Sorry, let me see if I can explain it a bit better… It’s a bit of a skill to figure out how much information…
~nodeX is a NodeProxy. I’m actually trying to send serial (10-bit) data for six channels, which is where the “data.kr” comes from…

.kr means a UGen – the values will exist only server side.

set is a language method to construct an OSC message to send to the server.

So, set and .kr are inherently incompatible. You can’t use kr in a set argument list.

It’s not clear where the data are coming from or their format, so I can’t be more specific at the moment.

hjh

Serial Code

I’m using this code, but I’d like to send the data to many multiple locations (I think sending to many locations within the Routine is maybe slow or CPU-intensive?) and I’d like to have a little more flexibility about where the data is going, instead of having to change an in-process Routine. Does that make sense? I’m sorry I’m not very good at explaining this, I’m still trying to understand some of these things.
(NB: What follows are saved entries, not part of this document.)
(* ===== verification/Base64.v ===== *)
(** * The standard library's base64

    [base64.b64encode] and [b64decode] with their URL-safe variants, byte by
    byte as [binascii] does them, and the round trip. *)

From Stdlib Require Import Ascii.
From S2P Require Import Prelude Text.

(** A group of six bits, the most significant first. *)
Definition sextet : Type := bool * bool * bool * bool * bool * bool.

Definition alphabet : list ascii :=
  to_bytes "ABCDEFGHIJKLMNOPQRSTUVWXYZabcdefghijklmnopqrstuvwxyz0123456789+/".

Definition sextet_index (s : sextet) : nat :=
  let '(a, b, c, d, e, f) := s in
  32 * Nat.b2n a + 16 * Nat.b2n b + 8 * Nat.b2n c + 4 * Nat.b2n d + 2 * Nat.b2n e + Nat.b2n f.

Definition char_of (s : sextet) : ascii := default "A"%char (alphabet !! sextet_index s).

Fixpoint index_of (c : ascii) (l : list ascii) : option nat :=
  match l with
  | [] => None
  | d :: l' => if Ascii.eqb c d then Some 0 else S <$> index_of c l'
  end.

Definition sextet_of_index (n : nat) : sextet :=
  (Nat.testbit n 5, Nat.testbit n 4, Nat.testbit n 3, Nat.testbit n 2, Nat.testbit n 1, Nat.testbit n 0).

Definition sextet_of (c : ascii) : option sextet := sextet_of_index <$> index_of c alphabet.

Definition pad : ascii := "="%char.

(** ** Encoding *)

Fixpoint b64encode (b : bytes) : bytes :=
  match b with
  | [] => []
  | [Ascii a0 a1 a2 a3 a4 a5 a6 a7] =>
      [char_of (a7, a6, a5, a4, a3, a2); char_of (a1, a0, false, false, false, false); pad; pad]
  | [Ascii a0 a1 a2 a3 a4 a5 a6 a7; Ascii b0 b1 b2 b3 b4 b5 b6 b7] =>
      [char_of (a7, a6, a5, a4, a3, a2); char_of (a1, a0, b7, b6, b5, b4);
       char_of (b3, b2, b1, b0, false, false); pad]
  | Ascii a0 a1 a2 a3 a4 a5 a6 a7 :: Ascii b0 b1 b2 b3 b4 b5 b6 b7 :: Ascii c0 c1 c2 c3 c4 c5 c6 c7 :: b' =>
      char_of (a7, a6, a5, a4, a3, a2) :: char_of (a1, a0, b7, b6, b5, b4) ::
      char_of (b3, b2, b1, b0, c7, c6) :: char_of (c5, c4, c3, c2, c1, c0) :: b64encode b'
  end.

(** ** Decoding *)

(** What is left of the present group of four characters. *)
Inductive quad :=
  | Q0
  | Q1 (s : sextet)
  | Q2 (a b c d : bool)
  | Q3 (a b : bool).

Definition quad_pos (q : quad) : nat := match q with Q0 => 0 | Q1 _ => 1 | Q2 _ _ _ _ => 2 | Q3 _ _ => 3 end.

(** One character of the alphabet: the next state and the byte it completes. *)
Definition feed (q : quad) (s : sextet) : quad * option ascii :=
  let '(f, e, d, c, b, a) := s in
  match q with
  | Q0 => (Q1 s, None)
  | Q1 (f', e', d', c', b', a') => (Q2 d c b a, Some (Ascii e f a' b' c' d' e' f'))
  | Q2 d' c' b' a' => (Q3 b a, Some (Ascii c d e f a' b' c' d'))
  | Q3 b' a' => (Q0, Some (Ascii a b c d e f a' b'))
  end.

(** [binascii.a2b_base64]: other characters are skipped, a complete padding
    ends the input. *)
Fixpoint a2b_base64 (q : quad) (pads : nat) (l : bytes) : result bytes :=
  match l with
  | [] => match q with Q0 => Ok [] | _ => Raise ValueError end
  | ch :: l' =>
      if Ascii.eqb ch pad then
        if 2 <=? quad_pos q then
          if 4 <=? quad_pos q + S pads then Ok [] else a2b_base64 q (S pads) l'
        else a2b_base64 q pads l'
      else match sextet_of ch with
           | None => a2b_base64 q pads l'
           | Some s =>
               let '(q', byte) := feed q s in
               let? rest := a2b_base64 q' 0 l' in
               Ok (match byte with Some x => x :: rest | None => rest end)
           end
  end.

Definition b64decode (l : bytes) : result bytes := a2b_base64 Q0 0 l.

Definition translate (tbl : list (ascii * ascii)) (c : ascii) : ascii :=
  default c (snd <$> find (fun kv => Ascii.eqb c kv.1) tbl).

Definition urlsafe_b64encode (b : bytes) : bytes :=
  translate [("+", "-"); ("/", "_")]%char <$> b64encode b.

(** Of a [str]: what is not ASCII is refused. *)
Definition urlsafe_b64decode (s : bytes) : result bytes :=
  if forallb (fun c => (N_of_ascii c <? 128)%N) s
  then b64decode (translate [("-", "+"); ("_", "/")]%char <$> s)
  else Raise ValueError.

(** ** The round trip *)

Lemma sextet_char s : sextet_of (char_of s) = Some s.
Proof. by destruct s as [[[[[[] []] []] []] []] []]. Qed.

Lemma char_not_pad s : Ascii.eqb (char_of s) pad = false.
Proof. by destruct s as [[[[[[] []] []] []] []] []]. Qed.

Lemma decode_char q pads s l :
  a2b_base64 q pads (char_of s :: l) =
    (let? rest := a2b_base64 (feed q s).1 0 l in
     Ok (match (feed q s).2 with Some x => x :: rest | None => rest end)).
Proof. cbn [a2b_base64]. rewrite char_not_pad, sextet_char. by destruct (feed q s). Qed.

(** Bytes are taken three at a time. *)
Lemma bytes_ind3 (P : bytes -> Prop) :
  P [] -> (forall a, P [a]) -> (forall a b, P [a; b]) ->
  (forall a b c l, P l -> P (a :: b :: c :: l)) -> forall l, P l.
Proof.
  intros H0 H1 H2 H3 l. enough (P l /\ (forall a, P (a :: l)) /\ forall a b, P (a :: b :: l)) as [? _] by done.
  induction l as [|c l (IH0 & IH1 & IH2)]; [done|]. auto.
Qed.

Lemma b64_roundtrip b : b64decode (b64encode b) = Ok b.
Proof.
  unfold b64decode. induction b as [|a|a b|a b c l IH] using bytes_ind3;
    [done|destruct a|destruct a, b|destruct a, b, c; cbn [b64encode]];
    cbn [b64encode]; repeat (rewrite decode_char; cbn [feed fst snd]); try reflexivity.
  by rewrite IH.
Qed.

Lemma b64_chars b : Forall (fun c => c = pad \/ exists s, c = char_of s) (b64encode b).
Proof.
  induction b as [|a|a b|a b c l IH] using bytes_ind3;
    [done|destruct a|destruct a, b|destruct a, b, c; cbn [b64encode]]; cbn [b64encode];
    repeat (apply Forall_cons; split; [eauto|]); done.
Qed.

Lemma urlsafe_char c : (c = pad \/ exists s, c = char_of s) ->
  translate [("-", "+"); ("_", "/")]%char (translate [("+", "-"); ("/", "_")]%char c) = c /\
  (N_of_ascii (translate [("+", "-"); ("/", "_")]%char c) <? 128)%N = true.
Proof. intros [->|[s ->]]; [done|]. by destruct s as [[[[[[] []] []] []] []] []]. Qed.

Lemma urlsafe_roundtrip b : urlsafe_b64decode (urlsafe_b64encode b) = Ok b.
Proof.
  unfold urlsafe_b64decode, urlsafe_b64encode. pose proof (b64_chars b) as Hc.
  rewrite (proj2 (forallb_forall _ _)).
  - rewrite <- list_fmap_compose.
    assert ((translate [("-", "+"); ("_", "/")]%char ∘ translate [("+", "-"); ("/", "_")]%char) <$> b64encode b
      = id <$> b64encode b) as ->.
    { apply list_fmap_ext. intros i c Hi. apply urlsafe_char. rewrite Forall_forall in Hc.
      eapply Hc, list_elem_of_lookup_2, Hi. }
    rewrite list_fmap_id. apply b64_roundtrip.
  - intros c (x & -> & Hx)%list_elem_of_In%list_elem_of_fmap. rewrite Forall_forall in Hc.
    by apply urlsafe_char, Hc.
Qed.

Example encode_word : urlsafe_b64encode (to_bytes "any carnal pleas") = to_bytes "YW55IGNhcm5hbCBwbGVhcw==".
Proof. reflexivity. Qed.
Building from Eli’s example using control buses – something like this may help?

// create an array of 6 control buses
~busArray = Array.fill(6, { Bus.control(s, 1) });

// read or write 
~busArray[3].get;
~busArray[3].set(0.5);
~busArray[4].set(0.5);
~busArray.do({ arg bus; bus.set(0.0) });
~busArray.do({ arg bus; bus.set(rrand(0.1, 0.3)); bus.get.postln });

Now in your Routine, instead of Ndef(\arduino).setn(\data, data), you might write something like

~busArray.do({ arg bus, index; bus.set(data[index]) });

…so that data from each of the six sliders is continuously being written to a single control bus (one per slider)

Now in any Ndef or SynthDef context, you simply use the control data like so:

(
Ndef(\sound, {
	var snd = SinOsc.ar(
		freq: 100 * [1, 2, 3, 4, 5, 6],
		mul: In.kr(~busArray).lag(0.2)
	);
	snd.postln;
	snd = Splay.ar(snd);
	snd = Limiter.ar(snd);
}).play;
)

// simulated sliders in motion:
(
{
	var data;
	loop{
		data = Array.rand(6, 0.0, 0.4);
		// data.postln;
		~busArray.do({ arg bus, index; bus.set(data[index]) });
		0.2.wait;
	}
}.fork;
)

// or you could access individual control sliders individually anywhere
(
Ndef(\sound, {
	var snd = SinOsc.ar(
		// one slider for freq
		freq: In.kr(~busArray[0]).linexp(0, 1, 400, 800).lag,
		// another slider for amp, etc
		mul: In.kr(~busArray[1]).lag
	);
	snd.postln;
	snd = Splay.ar(snd);
	snd = Limiter.ar(snd);
}).play;
)

Thanks everyone, I understand now.

A quick follow-up - maybe this should be in a separate thread -
but if I use the bus with “.asMap” to a nodeProxy, is there any way to use “unset” and preserve the most recent value?